Material for the task START
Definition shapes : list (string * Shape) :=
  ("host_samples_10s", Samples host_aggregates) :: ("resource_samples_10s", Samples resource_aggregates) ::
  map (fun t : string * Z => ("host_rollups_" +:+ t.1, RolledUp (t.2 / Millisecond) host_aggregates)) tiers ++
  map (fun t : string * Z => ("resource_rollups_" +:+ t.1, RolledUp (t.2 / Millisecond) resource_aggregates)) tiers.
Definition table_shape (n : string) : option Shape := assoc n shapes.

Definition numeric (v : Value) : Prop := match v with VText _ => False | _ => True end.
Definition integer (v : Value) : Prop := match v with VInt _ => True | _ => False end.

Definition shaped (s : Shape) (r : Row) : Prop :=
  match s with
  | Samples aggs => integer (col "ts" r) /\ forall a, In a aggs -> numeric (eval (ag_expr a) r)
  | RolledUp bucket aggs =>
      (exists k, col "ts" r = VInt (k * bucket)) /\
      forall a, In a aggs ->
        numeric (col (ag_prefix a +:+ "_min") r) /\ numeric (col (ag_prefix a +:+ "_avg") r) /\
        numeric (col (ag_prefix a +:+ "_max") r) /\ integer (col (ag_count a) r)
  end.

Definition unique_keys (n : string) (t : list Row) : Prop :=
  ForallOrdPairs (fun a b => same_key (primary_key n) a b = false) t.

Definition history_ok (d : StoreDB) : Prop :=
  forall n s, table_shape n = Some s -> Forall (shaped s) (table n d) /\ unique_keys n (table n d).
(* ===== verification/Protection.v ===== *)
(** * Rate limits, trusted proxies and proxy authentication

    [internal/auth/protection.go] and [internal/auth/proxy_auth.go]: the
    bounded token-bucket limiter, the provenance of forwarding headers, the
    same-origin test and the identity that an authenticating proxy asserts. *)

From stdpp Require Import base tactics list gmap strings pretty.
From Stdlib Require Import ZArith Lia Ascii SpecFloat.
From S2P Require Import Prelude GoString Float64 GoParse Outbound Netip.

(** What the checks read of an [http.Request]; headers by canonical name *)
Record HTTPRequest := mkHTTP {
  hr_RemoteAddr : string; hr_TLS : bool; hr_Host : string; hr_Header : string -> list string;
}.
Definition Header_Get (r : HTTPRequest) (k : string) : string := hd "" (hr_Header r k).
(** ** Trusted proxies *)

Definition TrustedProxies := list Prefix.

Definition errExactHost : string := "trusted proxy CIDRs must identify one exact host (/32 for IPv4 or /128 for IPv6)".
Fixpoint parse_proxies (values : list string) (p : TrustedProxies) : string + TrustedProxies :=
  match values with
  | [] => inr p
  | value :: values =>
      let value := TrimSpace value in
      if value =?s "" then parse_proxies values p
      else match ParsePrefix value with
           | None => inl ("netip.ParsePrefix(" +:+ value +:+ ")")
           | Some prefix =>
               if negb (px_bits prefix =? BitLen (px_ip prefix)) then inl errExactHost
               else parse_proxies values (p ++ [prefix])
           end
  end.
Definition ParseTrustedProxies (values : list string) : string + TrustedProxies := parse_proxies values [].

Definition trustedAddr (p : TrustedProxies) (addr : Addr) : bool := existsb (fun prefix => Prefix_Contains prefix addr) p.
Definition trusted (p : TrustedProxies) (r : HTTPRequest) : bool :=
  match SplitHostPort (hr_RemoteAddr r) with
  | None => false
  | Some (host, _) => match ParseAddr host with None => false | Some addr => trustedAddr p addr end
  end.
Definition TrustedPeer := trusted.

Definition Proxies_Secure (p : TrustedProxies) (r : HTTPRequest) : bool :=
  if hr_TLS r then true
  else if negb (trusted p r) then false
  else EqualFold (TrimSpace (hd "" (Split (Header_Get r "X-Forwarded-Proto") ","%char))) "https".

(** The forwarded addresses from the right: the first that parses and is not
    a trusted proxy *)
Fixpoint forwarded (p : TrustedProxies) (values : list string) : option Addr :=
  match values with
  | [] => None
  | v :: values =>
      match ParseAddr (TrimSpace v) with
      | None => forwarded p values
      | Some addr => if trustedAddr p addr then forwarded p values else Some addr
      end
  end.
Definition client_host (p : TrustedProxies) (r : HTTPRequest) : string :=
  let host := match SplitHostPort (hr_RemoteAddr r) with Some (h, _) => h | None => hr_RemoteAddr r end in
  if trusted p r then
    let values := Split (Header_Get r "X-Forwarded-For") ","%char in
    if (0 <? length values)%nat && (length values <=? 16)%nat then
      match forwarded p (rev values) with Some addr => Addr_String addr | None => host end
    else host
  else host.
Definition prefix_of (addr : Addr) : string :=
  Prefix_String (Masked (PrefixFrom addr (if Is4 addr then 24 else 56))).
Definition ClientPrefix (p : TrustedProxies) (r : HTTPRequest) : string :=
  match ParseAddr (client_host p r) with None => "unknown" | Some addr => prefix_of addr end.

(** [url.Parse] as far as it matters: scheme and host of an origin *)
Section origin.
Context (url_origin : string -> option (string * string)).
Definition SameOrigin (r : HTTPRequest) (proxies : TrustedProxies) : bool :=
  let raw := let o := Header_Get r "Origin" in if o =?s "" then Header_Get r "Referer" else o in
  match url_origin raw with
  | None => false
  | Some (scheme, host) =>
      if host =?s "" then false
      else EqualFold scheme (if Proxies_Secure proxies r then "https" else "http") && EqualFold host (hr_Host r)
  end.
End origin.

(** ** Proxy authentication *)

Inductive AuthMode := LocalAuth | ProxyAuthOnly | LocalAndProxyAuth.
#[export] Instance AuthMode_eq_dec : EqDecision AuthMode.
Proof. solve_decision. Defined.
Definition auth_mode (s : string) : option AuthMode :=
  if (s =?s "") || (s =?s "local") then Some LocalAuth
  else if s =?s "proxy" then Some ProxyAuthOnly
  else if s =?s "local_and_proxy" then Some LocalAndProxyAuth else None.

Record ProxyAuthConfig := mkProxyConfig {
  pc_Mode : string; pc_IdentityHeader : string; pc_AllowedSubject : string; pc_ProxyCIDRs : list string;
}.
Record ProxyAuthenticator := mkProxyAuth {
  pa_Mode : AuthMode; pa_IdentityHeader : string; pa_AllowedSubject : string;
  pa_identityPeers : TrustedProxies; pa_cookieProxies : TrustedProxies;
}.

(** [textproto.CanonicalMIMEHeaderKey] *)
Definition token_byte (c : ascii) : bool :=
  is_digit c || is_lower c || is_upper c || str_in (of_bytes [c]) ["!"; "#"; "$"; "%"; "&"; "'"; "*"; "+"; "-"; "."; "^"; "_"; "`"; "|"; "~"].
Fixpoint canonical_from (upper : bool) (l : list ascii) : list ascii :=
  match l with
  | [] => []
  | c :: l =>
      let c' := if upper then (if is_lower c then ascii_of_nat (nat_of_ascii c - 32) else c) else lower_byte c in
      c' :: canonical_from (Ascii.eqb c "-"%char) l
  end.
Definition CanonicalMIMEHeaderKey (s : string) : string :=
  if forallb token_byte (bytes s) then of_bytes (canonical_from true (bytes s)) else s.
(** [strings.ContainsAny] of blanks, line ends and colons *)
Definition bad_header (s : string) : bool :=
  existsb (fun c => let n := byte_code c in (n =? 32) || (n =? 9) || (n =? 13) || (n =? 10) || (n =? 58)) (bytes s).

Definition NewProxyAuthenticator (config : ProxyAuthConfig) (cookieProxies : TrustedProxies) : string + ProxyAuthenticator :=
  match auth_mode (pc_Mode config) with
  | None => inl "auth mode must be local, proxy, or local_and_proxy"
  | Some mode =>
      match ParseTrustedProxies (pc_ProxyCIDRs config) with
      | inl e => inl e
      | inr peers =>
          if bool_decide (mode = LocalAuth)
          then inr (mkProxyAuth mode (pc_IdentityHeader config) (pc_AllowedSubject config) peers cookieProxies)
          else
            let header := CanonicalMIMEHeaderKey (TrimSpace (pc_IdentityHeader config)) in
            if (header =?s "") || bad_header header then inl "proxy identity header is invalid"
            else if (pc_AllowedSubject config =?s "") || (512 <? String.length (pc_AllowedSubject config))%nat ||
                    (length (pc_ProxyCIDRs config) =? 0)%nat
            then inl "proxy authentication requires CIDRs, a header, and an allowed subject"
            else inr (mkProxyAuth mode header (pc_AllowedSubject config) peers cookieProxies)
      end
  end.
Material for the task END
# Required action
From the records above, print only the lines between the one holding "let value := TrimSpace value in" and the one holding "trustedAddr p addr end", inclusive, exactly as they stand.

# Reply
      let value := TrimSpace value in
      if value =?s "" then parse_proxies values p
      else match ParsePrefix value with
           | None => inl ("netip.ParsePrefix(" +:+ value +:+ ")")
           | Some prefix =>
               if negb (px_bits prefix =? BitLen (px_ip prefix)) then inl errExactHost
               else parse_proxies values (p ++ [prefix])
           end
  end.
Definition ParseTrustedProxies (values : list string) : string + TrustedProxies := parse_proxies values [].

Definition trustedAddr (p : TrustedProxies) (addr : Addr) : bool := existsb (fun prefix => Prefix_Contains prefix addr) p.
Definition trusted (p : TrustedProxies) (r : HTTPRequest) : bool :=
  match SplitHostPort (hr_RemoteAddr r) with
  | None => false
  | Some (host, _) => match ParseAddr host with None => false | Some addr => trustedAddr p addr end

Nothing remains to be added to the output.